Kulachi Tehsil is a tehsil located in Dera Ismail Khan District, Khyber Pakhtunkhwa, Pakistan.

As per the 2023 Census of Pakistan, the tehsil's population is 102,595.

==Administration==
The tehsil is administratively subdivided into 15 Union Councils, one of which forms the headquarters - Kulachi.

==History==
During British rule Kulachi was a tehsil of the old Dera Ismail Khan District. It was described as follows in the Imperial Gazetteer of India:

Kulāchi Tahsīl.- Western tahsīl of Dera Ismail Khān District, Khyber-Pakhtunkhwa, consisting of the country immediately below the Sulaiman mountains, between 30’ 15" and 32’ 17" N. and 70’ 11" and 70’ 42" E., with an area of 1509 sqmi. In appearance the tract bears a generic resemblance to the Dera Ismail Khan tahsil, except for the stony plain and the line of barren and unsightly hills which form its western border.
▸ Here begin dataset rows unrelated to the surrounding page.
(* ===== verification/ConcurrentMapSpec.v ===== *)
(** The concurrent map refines a finite map. *)
From S2P Require Import Prelude ThreadingTypes ConcurrentMap.
Import ThreadingTypes ConcurrentMap ConcurrentMapFacts.

Module ConcurrentMapSpec.

(** Operations; the boolean of an insert is whether malloc would succeed. *)
Inductive op := Insert (malloc_ok : bool) (key value : Z) | Lookup (key : Z) | Remove (key : Z) | Size.

(** A result code with the value looked up, or the size. *)
Definition answer : Type := (lgx_threading_error_e * option Z).

Definition impl_step (m : lgx_concurrent_map_s) (o : op) : answer * lgx_concurrent_map_s :=
  match o with
  | Insert ok k v => let '(r, m') := lgx_concurrent_map_insert ok (Some m) k v in ((r, None), default m m')
  | Lookup k => (lgx_concurrent_map_lookup (Some m) k true, m)
  | Remove k => let '(r, m') := lgx_concurrent_map_remove (Some m) k in ((r, None), default m m')
  | Size => ((LGX_THREADING_SUCCESS, Some (lgx_concurrent_map_size (Some m))), m)
  end.

(** The same operations on a finite map: an insert needs memory only for a new key, and
    only then fails. *)
Definition spec_step (M : gmap Z Z) (o : op) : answer * gmap Z Z :=
  match o with
  | Insert ok k v =>
      if bool_decide (is_Some (M !! k)) || ok then ((LGX_THREADING_SUCCESS, None), <[k := v]> M)
      else ((LGX_THREADING_ERROR_OUT_OF_MEMORY, None), M)
  | Lookup k => (match M !! k with
                 | Some v => (LGX_THREADING_SUCCESS, Some v)
                 | None => (LGX_THREADING_ERROR_QUEUE_EMPTY, None)
                 end, M)
  | Remove k => match M !! k with
                | Some _ => ((LGX_THREADING_SUCCESS, None), delete k M)
                | None => ((LGX_THREADING_ERROR_QUEUE_EMPTY, None), M)
                end
  | Size => ((LGX_THREADING_SUCCESS, Some (Z.of_nat (size M))), M)
  end.

Fixpoint run_with {S} (st : S -> op -> answer * S) (s : S) (ops : list op) : list answer * S :=
  match ops with
  | [] => ([], s)
  | o :: ops' => let '(a, s') := st s o in let '(l, s'') := run_with st s' ops' in (a :: l, s'')
  end.

Definition key_ok (o : op) : Prop :=
  match o with Insert _ k _ | Lookup k | Remove k => 0 <= k < 2 ^ 64 | Size => True end.

Section Step.
Context (m : lgx_concurrent_map_s) (Hm : wf m).

Lemma bucket_nodup key : NoDup (bucket m key).*1.
Proof. exact (wf_nodup m Hm _ _ (bucket_lookup m Hm key)). Qed.

Lemma bucket_home key k v :
  (k, v) ∈ bucket m key -> 0 <= k < 2 ^ 64 /\ bucket_index m k = bucket_index m key.
Proof.
  intros Hin. pose proof (index_range m Hm key).
  pose proof (wf_home m Hm _ _ _ _ (bucket_lookup m Hm key) Hin). lia.
Qed.

Lemma length_bucket key : (length (bucket m key) <= length (concat (buckets m)))%nat.
Proof.
  pose proof (length_concat_insert _ _ _ [] (bucket_lookup m Hm key)). simpl in *. lia.
Qed.

Lemma count_bound : Z.of_nat (size (to_map m)) < 2 ^ 64 -> count m = Z.of_nat (size (to_map m)).
Proof.
  intros Hs. rewrite (wf_count m Hm), <- (to_map_size m Hm). apply u64_small. lia.
Qed.

Lemma u64_add x y : u64 (u64 x + y) = u64 (x + y).
Proof. unfold u64. by rewrite Zplus_mod_idemp_l. Qed.

(** Insert of a key that is there: the value changes in place. *)
Lemma insert_present key value b :
  update_chain key value (bucket m key) = Some b ->
  is_Some (to_map m !! key) /\ wf (set_bucket m key b (count m)) /\
  to_map (set_bucket m key b (count m)) = <[key := value]> (to_map m).
Proof.
  intros Hu. pose proof (update_chain_spec key value (bucket m key)) as H. rewrite Hu in H.
  destruct H as (Hs & Hk & Hl & Hf).
  assert (Hw : wf (set_bucket m key b (count m))).
  { apply wf_set; [done|by rewrite Hk; apply bucket_nodup| |].
    - intros k v Hin.
      assert (Hin' : k ∈ (bucket m key).*1) by (rewrite <- Hk; apply list_elem_of_fmap; by exists (k, v)).
      apply list_elem_of_fmap in Hin' as ([k' w] & -> & Hin'). simpl. by eapply bucket_home.
    - rewrite (wf_count m Hm). f_equal. lia. }
  split; [by rewrite (to_map_lookup m Hm)|]. split; [done|]. apply map_eq. intros k.
  rewrite (to_map_set m key b (count m) (fun _ => Some value)) by done.
  destruct (Z.eqb_spec k key) as [->|]; [by rewrite lookup_insert_eq|by rewrite lookup_insert_ne].
Qed.

(** Insert of a new key, at the head of its chain. *)
Lemma insert_new key value :
  0 <= key < 2 ^ 64 -> update_chain key value (bucket m key) = None ->
  let m' := set_bucket m key ((key, value) :: bucket m key) (u64 (count m + 1)) in
  to_map m !! key = None /\ wf m' /\ to_map m' = <[key := value]> (to_map m).
Proof.
  intros Hr Hu m'. pose proof (update_chain_spec key value (bucket m key)) as H. rewrite Hu in H.
  assert (Hw : wf m').
  { apply wf_set; [done| | |].
    - rewrite fmap_cons. apply NoDup_cons. split; [|apply bucket_nodup].
      intros ([k v] & Heq & Hin)%list_elem_of_fmap. simpl in Heq. subst k.
      apply (find_chain_elem key _ v) in Hin; [|apply bucket_nodup]. simpl in H. congruence.
    - intros k v [|Hin]%elem_of_cons; [by simplify_eq|]. by eapply bucket_home.
    - rewrite (wf_count m Hm), u64_add. f_equal. simpl. lia. }
  split; [by rewrite (to_map_lookup m Hm)|]. split; [done|]. apply map_eq. intros k.
  unfold m' in *. rewrite (to_map_set m key _ _ (fun _ => Some value)); [|done|done|].
  - destruct (Z.eqb_spec k key) as [->|]; [by rewrite lookup_insert_eq|by rewrite lookup_insert_ne].
  - intros k'. simpl. rewrite (Z.eqb_sym key k'). by destruct (k' =? key).
Qed.

Lemma remove_present key b :
  remove_chain key (bucket m key) = Some b ->
  let m' := set_bucket m key b (u64 (count m - 1)) in
  is_Some (to_map m !! key) /\ wf m' /\ to_map m' = delete key (to_map m).
Proof.
  intros Hr m'. pose proof (remove_chain_spec key (bucket m key) (bucket_nodup key)) as H. rewrite Hr in H.
  destruct H as (Hs & Hnd & Hl & Hin & Hf). pose proof (length_bucket key).
  assert (Hw : wf m').
  { apply wf_set; [done|done| |].
    - intros k v Hkv. apply Hin in Hkv. by eapply bucket_home.
    - rewrite (wf_count m Hm), <- Z.add_opp_r, u64_add. f_equal. lia. }
  split; [by rewrite (to_map_lookup m Hm)|]. split; [done|]. apply map_eq. intros k.
  unfold m' in *. rewrite (to_map_set m key _ _ (fun _ => None)) by done.
  destruct (Z.eqb_spec k key) as [->|]; [by rewrite lookup_delete_eq|by rewrite lookup_delete_ne].
Qed.

Lemma step_refines o a m' :
  key_ok o -> Z.of_nat (size (to_map m)) < 2 ^ 64 -> impl_step m o = (a, m') ->
  wf m' /\ spec_step (to_map m) o = (a, to_map m').
Proof.
  intros Hk Hs H. destruct o as [ok k v|k|k|]; simpl in H, Hk.
  - destruct (update_chain k v (bucket m k)) as [b|] eqn:Hu.
    + simplify_eq/=. destruct (insert_present k v b Hu) as (H1 & H2 & H3).
      split; [done|]. rewrite bool_decide_eq_true_2 by done. simpl. by rewrite H3.
    + destruct (insert_new k v Hk Hu) as (H1 & H2 & H3).
      assert (Hn : bool_decide (is_Some (to_map m !! k)) = false).
      { apply bool_decide_eq_false_2. rewrite H1. by intros [? ?]. }
      destruct ok; simplify_eq/=; rewrite Hn; simpl; [by rewrite H3|done].
  - injection H as <- <-. split; [done|]. simpl. rewrite (to_map_lookup _ Hm). by destruct (find_chain _ _).
  - destruct (remove_chain k (bucket m k)) as [b|] eqn:Hu.
    + simplify_eq/=. destruct (remove_present k b Hu) as ([v Hv] & H2 & H3). by rewrite Hv, H3.
    + injection H as <- <-. pose proof (remove_chain_spec k _ (bucket_nodup k)) as Hn.
      rewrite Hu in Hn. simpl. by rewrite (to_map_lookup _ Hm), Hn.
  - injection H as <- <-. split; [done|]. simpl. by rewrite count_bound.
Qed.
End Step.

Lemma spec_size M o a M' :
  spec_step M o = (a, M') -> (size M' <= S (size M))%nat.
Proof.
  intros H. destruct o as [ok k v|k|k|]; simpl in H; repeat case_match; simplify_eq; try lia.
  - destruct (M !! k) as [w|] eqn:Hk; [rewrite map_size_insert_Some by done; lia|].
    rewrite map_size_insert_None by done. lia.
  - rewrite map_size_delete. case_match; unfold id; lia.
Qed.

Lemma run_refines ops m :
  wf m -> Forall key_ok ops -> Z.of_nat (size (to_map m)) + Z.of_nat (length ops) < 2 ^ 64 ->
  wf (run_with impl_step m ops).2 /\
  run_with spec_step (to_map m) ops =
    ((run_with impl_step m ops).1, to_map (run_with impl_step m ops).2).
Proof.
  revert m. induction ops as [|o ops IH]; intros m Hm Hk Hs; [done|].
  apply Forall_cons in Hk as [Ho Hk]. simpl in *.
  destruct (impl_step m o) as [a m'] eqn:Hi.
  destruct (step_refines m Hm o a m' Ho ltac:(lia) Hi) as [Hm' Hsp]. rewrite Hsp.
  apply spec_size in Hsp. destruct (IH m' Hm' Hk ltac:(lia)) as [Hw Hr]. rewrite Hr.
  destruct (run_with impl_step m' ops) as [l m'']. done.
Qed.

(** Claim C10. Any sequence of inserts, lookups, removes and size queries on a map created for
    up to 2^63 buckets gives the answers of a finite map: an insert succeeds unless the
    key is new and malloc fails (and then changes nothing), a lookup finds exactly the
    last value stored, "not found" is answered exactly for absent keys, the size is the
    number of keys; and the chains always spell that finite map. *)
Theorem concurrent_map_refines n m ops :
  0 <= n <= 2 ^ 63 -> lgx_concurrent_map_create n true true true = (LGX_THREADING_SUCCESS, Some m) ->
  Forall key_ok ops -> Z.of_nat (length ops) < 2 ^ 64 ->
  run_with spec_step ∅ ops = ((run_with impl_step m ops).1, to_map (run_with impl_step m ops).2).
Proof.
  intros Hn Hc Hk Hl. destruct (wf_create n m Hc Hn) as (Hm & He & _ & _).
  rewrite <- He. apply run_refines; [done|done|]. rewrite He, map_size_empty. lia.
Qed.

(** Two keys of one bucket (and a third), an update, a failed allocation, a removal. *)
Definition sample_ops : list op :=
  [Insert true 1 10; Insert true 2 20; Insert true 6 60; Insert false 2 21; Insert false 9 90;
   Lookup 2; Remove 1; Lookup 1; Size].

Lemma concurrent_map_refines_witness :
  exists m, lgx_concurrent_map_create 3 true true true = (LGX_THREADING_SUCCESS, Some m) /\
    bucket_count m = 4 /\
    run_with spec_step ∅ sample_ops =
      ((run_with impl_step m sample_ops).1, to_map (run_with impl_step m sample_ops).2) /\
    (run_with impl_step m sample_ops).1 !! 5%nat = Some (LGX_THREADING_SUCCESS, Some 21).
Proof.
  eexists. split; [reflexivity|]. split; [reflexivity|]. split.
  - apply (concurrent_map_refines 3); [lia|reflexivity| |simpl; lia].
    repeat (apply Forall_cons; split; [simpl; (exact I || lia)|]). apply Forall_nil. exact I.
  - vm_compute. reflexivity.
Defined.
End ConcurrentMapSpec.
The plain is much cleft by deep channels which carry off the rainwater from the hills, and these are utilized for irrigation with great skill. The population in 1901 was 55,053, compared with 52,270 in 1891. The headquarters are at Kulachi (population, 9,125), and the tehsil also contains 81 villages. The land revenue and cesses in 1903-4 amounted to Rs. 96,000.